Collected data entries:
□ □ □ □ □
(** The body of [for (r = 0; r < rows; ++r)]. *)
Definition row_step (start_ns end_ns : Z) (sel : Select)
    (cs : Cursors) (b : Bufs) : Res (Cursors * Bufs) :=
  '(e_ts, ts) <- take (c_ts cs) ;;
  '(e_fid, fid) <- take_opt (c_fid cs) ;;
  '(e_lid, lid) <- take_opt (c_lid cs) ;;
  '(e_evt, evt) <- take_opt (c_evt cs) ;;
  let in_range := in_window start_ns end_ns (value e_ts) in
  let need_asks := Delta.ask_px sel || Delta.ask_qty sel in
  let need_bids := Delta.bid_px sel || Delta.bid_qty sel in
  '(asks_added, (apx, aqty), (v_apx, v_aqty)) <-
    side_step (c_apx cs) (c_aqty cs) in_range (ask_px_ b) (ask_qty_ b) ;;
  '(bids_added, (bpx, bqty), (v_bpx, v_bqty)) <-
    side_step (c_bpx cs) (c_bqty cs) in_range (bid_px_ b) (bid_qty_ b) ;;
  let cs := {| c_ts := ts; c_fid := fid; c_lid := lid; c_evt := evt;
               c_apx := apx; c_aqty := aqty; c_bpx := bpx;
               c_bqty := bqty |} in
  if in_range then
    Ok (cs,
        {| ts_ := ts_ b ++ [value e_ts];
           fid_ := push_if (firstId sel) (fid_ b) (value e_fid);
           lid_ := push_if (lastId sel) (lid_ b) (value e_lid);
           evt_ := push_if (eventTime sel) (evt_ b) (value e_evt);
           ask_off_ := push_if need_asks (ask_off_ b)
                         (u32 (last (ask_off_ b) 0 + asks_added));
           bid_off_ := push_if need_bids (bid_off_ b)
                         (u32 (last (bid_off_ b) 0 + bids_added));
           ask_px_ := v_apx; ask_qty_ := v_aqty;
           bid_px_ := v_bpx; bid_qty_ := v_bqty |})
  else
    Ok (cs,
        {| ts_ := ts_ b; fid_ := fid_ b; lid_ := lid_ b; evt_ := evt_ b;
           ask_off_ := ask_off_ b; bid_off_ := bid_off_ b;
           ask_px_ := v_apx; ask_qty_ := v_aqty;
           bid_px_ := v_bpx; bid_qty_ := v_bqty |}).
(** * Silkworm monitor: the ingestion and retention pipeline of [src/app.py]

    The development embeds the Flask application of [src/app.py]:
    the health classifier [check_health], the retention sweep
    [cleanup_data], and the three views [history], [receive_data] and
    [get_latest], over a model of the Python values they handle, of the
    SQLAlchemy session they share and of the table [SensorData].

    Python is dynamically typed and the views fail dynamically
    (exceptions, unbound names), so values are a tagged union [pyval],
    fallible code returns [result], and the views run in a state and
    exception monad [M] over the request context.  Floats are the
    kernel's binary64 numbers, which are Python's. *)

From Stdlib Require Import ZArith Lia Ascii String.
From Stdlib Require Import Floats.PrimFloat Floats.SpecFloat Floats.FloatOps
  Floats.FloatAxioms.
From Stdlib Require Uint63.
From stdpp Require Import base option list sorting gmap strings.
(** [where(field, operator, value)].  The lookup [mongoOperatorMap[operator]]
    finds the token of the table, or a member of [Object.prototype], which
    is truthy and becomes the key by its text, or [undefined]. *)
Definition where_ (qb : state) (field operator : string) (v : value) : outcome state :=
  let f1 := init_field (filter qb) field in
  match mongoOperatorMap !! operator with
  | Some mongoOperator =>
      if truthy (VStr mongoOperator) then
        write_operator qb f1 field mongoOperator (refinedValue operator v)
      else Ok (set_filter qb f1)
  | None =>
      if inherited operator then
        write_operator qb f1 field (builtin_source operator) (refinedValue operator v)
      else Ok (set_filter qb f1)
  end.

(** [whereId(_id)]. *)
Definition whereId (qb : state) (_id : value) : state :=
  set_filter qb (<["_id" := _id]> (filter qb)).

(** [and], [or], [nor]: the combinator key is assigned the list. *)
Definition and (qb : state) (condition : list value) : state :=
  set_filter qb (<["$and" := array condition]> (filter qb)).

Definition or (qb : state) (condition : list value) : state :=
  set_filter qb (<["$or" := array condition]> (filter qb)).

Definition nor (qb : state) (conditions : list value) : state :=
  set_filter qb (<["$nor" := array conditions]> (filter qb)).
(* ===== verification/_CoqProject ===== *)
-Q . S2P
Prelude.v
KernelEnv.v
Proc.v
Locking.v
ProcSpec.v
Lottery.v
Handover.v
Protocol.v
System.v
KernelInstance.v
KernelProps.v
SwitchProps.v
Execution.v
ExecutionProps.v
SystemProps.v
CodeProps.v
TypeProps.v
PidProps.v
TicketProps.v
Syscall.v
SleepProps.v
KernelCalls.v
SyscallRuns.v
KernelWitness.v
Hashtable.v
HashConc.v
HashProps.v
HashMain.v
HashSeq.v
HashRefine.v
Disk.v
DiskProps.v
DiskMain.v
Benchmark.v
Uniq.v
UniqProps.v
Shell.v
ShellProps.v
Lotterytest.v
Definition set_cpus v '(Kernel a b c d e f g h i) := Kernel a b c d e v g h i.

Definition set_locks v '(Kernel a b c d e f g h i) := Kernel a b c d e f v h i.

Definition set_ext v '(Kernel a b c d e f g h i) := Kernel a b c d e f g v i.

Definition emit v '(Kernel a b c d e f g h i) := Kernel a b c d e f g h (i ++ [v])%list.

(** ** Primitives *)

Definition K (A : Type) : Type := prog kernel kerr A.

#[export] Instance K_ret : MRet K := @prog_ret kernel kerr.

#[export] Instance K_bind : MBind K := @prog_bind kernel kerr.

Definition panic {A} (msg : string) : K A := fail (Panic msg).

(** [proc->] on the processor's current process, [p->] on a slot. *)
Definition curproc (c : nat) : K nat :=
  s ← (get : K kernel); expect NullDeref (cpus s !! c ≫= cpu_proc).

Definition proc_at (i : nat) : K proc :=
  s ← (get : K kernel); expect NullDeref (ptable s !! i).

Definition upd (i : nat) (f : proc → proc) : K unit :=
  modify (λ s, set_ptable (alter f i (ptable s)) s).

Definition upd_cpu (c : nat) (f : cpu → cpu) : K unit :=
  modify (λ s, set_cpus (alter f c (cpus s)) s).

Definition ext_get {A} (f : kext → A * kext) : K A :=
  λ s, let r := f (ext s) in Ok r.1 (set_ext r.2 s).

Definition ext_do (f : kext → kext) : K unit := modify (λ s, set_ext (f (ext s)) s).

Definition with_lock (f : lkst → cpu → option (lkst * cpu)) (c : nat) (l : lockid) : K unit :=
  λ s, match cpus s !! c with
       | None => Err NullDeref
       | Some k =>
           match f (locks s) k with
           | Some (L, k') => Ok tt (set_locks L (set_cpus (<[c := k']> (cpus s)) s))
           | None => Err (NoLock l)
           end
       end.

Definition acquire (c : nat) (l : lockid) : K unit := with_lock (lk_acquire c l) c l.

Definition release (c : nat) (l : lockid) : K unit := with_lock (lk_release c l) c l.

(** ** pinit and allocproc *)

Definition pinit : K unit :=
  modify (λ s, set_locks (lk_init PtableLock (locks s)) s) ;;
  ext_do (λ e, sgenrand (unixtime e) e).
(** ** sleep *)

Lemma sleep_enter_eq c ch l s cur :
  current c s = Some cur →
  sleep_enter c ch (Some l) s =
  ((if decide (l ≠ PtableLock) then acquire c PtableLock ;; release c l else mret tt) ;;
   upd cur (set_chan ch) ;; upd cur (set_state SLEEPING) ;; mret cur) s.
Proof.
  intros Hcur.
  change (sleep_enter c ch (Some l) s) with
    ((match current c s, Some l with
      | None, _ => panic "sleep"
      | Some _, None => panic "sleep without lk"
      | Some cur, Some l =>
          (if decide (l ≠ PtableLock) then acquire c PtableLock ;; release c l else mret tt) ;;
          upd cur (set_chan ch) ;; upd cur (set_state SLEEPING) ;; mret cur
      end : K nat) s).
  by rewrite Hcur.
Qed.

(** [sleep] on a lock other than [ptable.lock], held by the caller and the
    only one it holds: at the switch the process is on the channel, sleeping,
    [ptable.lock] is held and the caller's lock is free. *)
Lemma sleep_enter_lock c ch l s k cur p :
  l ≠ PtableLock →
  lock_free PtableLock s → cpus s !! c = Some k → ncli k = 1 → eflags_if k = false →
  current c s = Some cur → ptable s !! cur = Some p →
  holding c l (locks s) = true → (∀ c', c' ≠ c → holding c' l (locks s) = false) →
  ∃ t kt, sleep_enter c ch (Some l) s = Ok cur t ∧
    (∃ L, t = set_locks L (set_cpus (<[c:=kt]> (cpus s)) (sleep_effect cur ch s))) ∧
    lock_free l t ∧ (∀ c', holding c' PtableLock (locks t) = bool_decide (c' = c)) ∧
    cpus t !! c = Some kt ∧ ncli kt = 1 ∧ eflags_if kt = false ∧ cpu_proc kt = Some cur.
Proof.
  intros Hlp Hfree Hk Hn Hif Hcur Hp Hh Ho.
  destruct (acquire_locked c s) as (t & Ha & Hl).
  { split; [done|]. exists k. split; [done|]. by split; [lia|]. }
  destruct Hl as [Ht ? ? ? ? ? ? (k0 & k1 & Hk0 & Hc1 & _ & Hp1 & Hn1 & Hi1 & _) _ Hht].
  assert (k0 = k) as -> by congruence. pose proof (lookup_lt_Some _ _ _ Hk) as Hlt.
  destruct (release_ok c l t k1) as (L & k2 & Hr & Hp2 & Hn2 & Hi2 & Hl2 & Ho2).
  { rewrite Hht, Hh. by rewrite orb_true_r. }
  { rewrite Hc1. by apply list_lookup_insert_eq. }
  { lia. }
  { done. }
  assert (cpu_proc k = Some cur) as Hcp by (unfold current in Hcur; by rewrite Hk in Hcur).
  rewrite (sleep_enter_eq _ _ _ _ _ Hcur), decide_True by done.
  cbv [mbind K_bind prog_bind]. rewrite Ha, Hr. rewrite !upd_run.
  eexists _, k2. split; [done|]. destruct s, t. simpl in *. subst. split_and!.
  - exists L. unfold sleep_effect, on_slot. simpl. by rewrite list_alter_alter_eq, list_insert_insert_eq.
  - intros c'. simpl. rewrite Hl2, Hht. destruct (decide (c' = c)) as [->|Hc].
    + by rewrite (bool_decide_true (c = c)), andb_false_r.
    + rewrite (bool_decide_false (c' = c ∧ _)) by naive_solver. by rewrite Ho.
  - intros c'. rewrite Ho2, Hht, Hfree, orb_false_r by done. apply bool_decide_ext. naive_solver.
  - rewrite list_insert_insert_eq. by apply list_lookup_insert_eq.
  - lia.
  - rewrite Hi2. apply bool_decide_false. lia.
  - congruence.
Qed.

(** [sleep] inside [wait], which already holds [ptable.lock]. *)
Lemma sleep_enter_wait c ch s t cur :
  locked c s t → current c s = Some cur →
  ∃ u, sleep_enter c ch (Some PtableLock) t = Ok cur u ∧ locked c (sleep_effect cur ch s) u.
Proof.
  intros Hl Hcur. exists (on_slot cur (set_state SLEEPING ∘ set_chan ch) t). split.
  - pose proof (locked_current _ _ _ Hl) as Hc. rewrite Hcur in Hc.
    rewrite (sleep_enter_eq _ _ _ _ _ Hc), decide_False by naive_solver.
    cbv [mbind K_bind prog_bind mret K_ret prog_ret]. cbn beta iota.
    by rewrite !upd_run, on_slot_compose.
  - by apply locked_on_slot.
Qed.

(** ** wait *)

Lemma wait_reap_runs c z q s t :
  locked c s t → ptable s !! z = Some q →
  runs (wait_reap c z) t (pid q) (reap_effect z q s).
Proof.
  intros Hl Hq.
  assert (ptable t !! z = Some q) as Hqt by by rewrite (locked_ptable _ _ _ Hl).
  pose proof (locked_on_slot c z reap_slot _ _
    (locked_set_ext c (freevm (pgdir q) (kfree (kstack q) (ext s))) _ _ Hl)) as Hl'.
  destruct (release_locked _ _ _ Hl') as (u & Hr & Hu). exists u. split; [|done].
  unfold wait_reap. cbv [mbind K_bind prog_bind]. rewrite (proc_at_run _ _ _ Hqt). cbn beta iota.
  cbv [upd ext_do modify mret K_ret prog_ret]. cbn beta iota.
  match goal with |- match release c PtableLock ?x with _ => _ end = _ =>
    assert (x = on_slot z reap_slot (set_ext (freevm (pgdir q) (kfree (kstack q) (ext s))) t)) as ->
  end; [|by rewrite Hr].
  pose proof (locked_ext _ _ _ Hl) as He. destruct t. simpl in *. subst.
  unfold on_slot. simpl. f_equal. rewrite !list_alter_alter_eq.
  apply list_alter_ext; [|done]. by intros [].
Qed.

(** One round of [wait] with the lock held: it returns with the lock given
    back, or keeps it and goes on to sleep. *)
Lemma wait_round_runs c cur s t p :
  locked c s t → ptable s !! cur = Some p →
  match wait_effect cur p s with
  | Some (Some z, s') => ∃ q, ptable s !! z = Some q ∧ runs (wait_round c cur) t (Some (pid q)) s'
  | Some (None, s') => runs (wait_round c cur) t (Some (-1)) s'
  | None => wait_round c cur t = Ok None t
  end.
Proof.
  intros Hl Hp. pose proof (locked_ptable _ _ _ Hl) as Ht.
  unfold runs, wait_effect, wait_round. cbv [mbind K_bind prog_bind get]. cbn beta iota.
  rewrite Ht, wait_scan_eq. destruct (list_find _ _) as [[z q]|] eqn:Hf.
  - cbn beta iota. change (0 + z)%nat with z.
    apply list_find_Some in Hf as (Hz & _). rewrite Hz. exists q. split; [done|].
    destruct (wait_reap_runs c z q s t Hl Hz) as (u & Hr & Hu). exists u. by rewrite Hr.
  - rewrite <-Ht in Hp. rewrite (proc_at_run _ _ _ Hp). simpl.
    destruct (negb _ || _); [|done].
    destruct (release_locked _ _ _ Hl) as (u & Hr & Hu). exists u. by rewrite Hr.
Qed.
□ □ □ □ □
BRIEF => Out of the entries above, write out only the lines between the line holding "ask_off_ := push_if" and the line holding "From Stdlib Require Uint63.", inclusive, each exactly as given.

OUTPUT =>
           ask_off_ := push_if need_asks (ask_off_ b)
                         (u32 (last (ask_off_ b) 0 + asks_added));
           bid_off_ := push_if need_bids (bid_off_ b)
                         (u32 (last (bid_off_ b) 0 + bids_added));
           ask_px_ := v_apx; ask_qty_ := v_aqty;
           bid_px_ := v_bpx; bid_qty_ := v_bqty |})
  else
    Ok (cs,
        {| ts_ := ts_ b; fid_ := fid_ b; lid_ := lid_ b; evt_ := evt_ b;
           ask_off_ := ask_off_ b; bid_off_ := bid_off_ b;
           ask_px_ := v_apx; ask_qty_ := v_aqty;
           bid_px_ := v_bpx; bid_qty_ := v_bqty |}).
(** * Silkworm monitor: the ingestion and retention pipeline of [src/app.py]

    The development embeds the Flask application of [src/app.py]:
    the health classifier [check_health], the retention sweep
    [cleanup_data], and the three views [history], [receive_data] and
    [get_latest], over a model of the Python values they handle, of the
    SQLAlchemy session they share and of the table [SensorData].

    Python is dynamically typed and the views fail dynamically
    (exceptions, unbound names), so values are a tagged union [pyval],
    fallible code returns [result], and the views run in a state and
    exception monad [M] over the request context.  Floats are the
    kernel's binary64 numbers, which are Python's. *)

From Stdlib Require Import ZArith Lia Ascii String.
From Stdlib Require Import Floats.PrimFloat Floats.SpecFloat Floats.FloatOps
  Floats.FloatAxioms.
From Stdlib Require Uint63.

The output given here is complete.